I'm drunk in f*****g wisconsin and want to kill myself.
If it's any consolation, be grateful that you're not in New Jersey.
i think you shook his penis after he was done peeing.
why did they invent bidet's? your butt gets clean when your poop falls in the toilet and splashes up anyway...
Woke up naked in another mans house. If that keeps happening, then I probably need to go gay. You know to make it ok.
Idk how hard you fucked her, but you managed to leave permanent ass prints on my tempurpedic mattress.
Just so you know, you're MY booty call. Feel degraded.
I have a 16 minute video of you talking about your life.

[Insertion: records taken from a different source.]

(** * DuckDuckGo web-search tool: embedding and verification

  Source: [packages/core/src/tools/duckduckgo-search.ts].

  The tool is embedded shallowly.  JavaScript strings are sequences of
  UTF-16 code units, the two imported helpers ([SchemaValidator.validate]
  and [getErrorMessage]) and the search client ([DDGS.text]) are not part
  of the tool's source and are taken as parameters.  The asynchronous
  [execute] method runs in a small monad that reads the provider, records
  the observable effects (provider calls, [console.error]) and completes
  either normally or abruptly, as a settled promise does. *)

From Stdlib Require Import List NArith String Ascii Bool Arith Lia.
Import ListNotations.

(* ------------------------------------------------------------------ *)
(** ** JavaScript strings *)

Module JsString.

(** A string value is its sequence of UTF-16 code units. *)
Definition jsstring : Type := list N.

(** ASCII literals of the source text. *)
Fixpoint lit (s : string) : jsstring :=
  match s with
  | EmptyString => []
  | String a s' => N_of_ascii a :: lit s'
  end.

(** The double quote (U+0022) and the line feed (U+000A), which the
    source's literals write with a backslash escape. *)
Definition DQ : jsstring := [34%N].
Definition NL : jsstring := [10%N].

(** [a === b] on two strings. *)
Fixpoint strict_eq (a b : jsstring) : bool :=
  match a, b with
  | [], [] => true
  | x :: a', y :: b' => N.eqb x y && strict_eq a' b'
  | _, _ => false
  end.

(** ToBoolean on a string: only the empty string is falsy. *)
Definition truthy (s : jsstring) : bool :=
  match s with
  | [] => false
  | _ :: _ => true
  end.

(** ToBoolean on a [string | null] value. *)
Definition truthy_nullable (v : option jsstring) : bool :=
  match v with
  | None => false
  | Some s => truthy s
  end.

(** [a || b] on strings. *)
Definition or_else (a b : jsstring) : jsstring :=
  if truthy a then a else b.

(** The code units [String.prototype.trim] strips: WhiteSpace (TAB, VT,
    FF, SP, NBSP, ZWNBSP and the category Zs) and LineTerminator (LF, CR,
    LS, PS). *)
Definition white_space_units : list N :=
  [9; 10; 11; 12; 13; 32; 160; 5760; 8232; 8233; 8239; 8287; 12288; 65279]%N.

Definition isWhiteSpace (c : N) : bool :=
  existsb (N.eqb c) white_space_units
  || (N.leb 8192 c && N.leb c 8202).

Fixpoint trimStart (s : jsstring) : jsstring :=
  match s with
  | [] => []
  | c :: s' => if isWhiteSpace c then trimStart s' else s
  end.

Definition trimEnd (s : jsstring) : jsstring :=
  rev (trimStart (rev s)).

Definition trim (s : jsstring) : jsstring :=
  trimEnd (trimStart s).

(** A string made of white space only (the empty string included). *)
Definition whitespace_only (s : jsstring) : bool :=
  forallb isWhiteSpace s.

(** Decimal digits of an array index, as a template literal prints it. *)
Fixpoint digits (d : Decimal.uint) : jsstring :=
  match d with
  | Decimal.Nil => []
  | Decimal.D0 d' => 48%N :: digits d'
  | Decimal.D1 d' => 49%N :: digits d'
  | Decimal.D2 d' => 50%N :: digits d'
  | Decimal.D3 d' => 51%N :: digits d'
  | Decimal.D4 d' => 52%N :: digits d'
  | Decimal.D5 d' => 53%N :: digits d'
  | Decimal.D6 d' => 54%N :: digits d'
  | Decimal.D7 d' => 55%N :: digits d'
  | Decimal.D8 d' => 56%N :: digits d'
  | Decimal.D9 d' => 57%N :: digits d'
  end.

We are calling it your Anthology sponsored by Steel Reserve
I hate waking up Sunday morning and thinks "how many friends did I lose last night".... Normally it's between 1-5.
I just paid for weed by taking him to the store to buy cheese so he could make empanadas. Best. Drug deal. Ever.
Go forth my friend, but don't do any of that fruitful and multiplying shit.
I mean you can one up her. Instead of ruining friendships you can ruin marriages.
Preface: Im drunk. But i think id make a good assasin. That is all.
i just remember that i was on top of him and he wasnt contributing to the event much.. god i hope he wasnt asleap.
It’s like my vagina just knows when a man is a barrel-chested freedom fighter.
The fact that u had sex with a Disney prince blows my mind, you're my hero.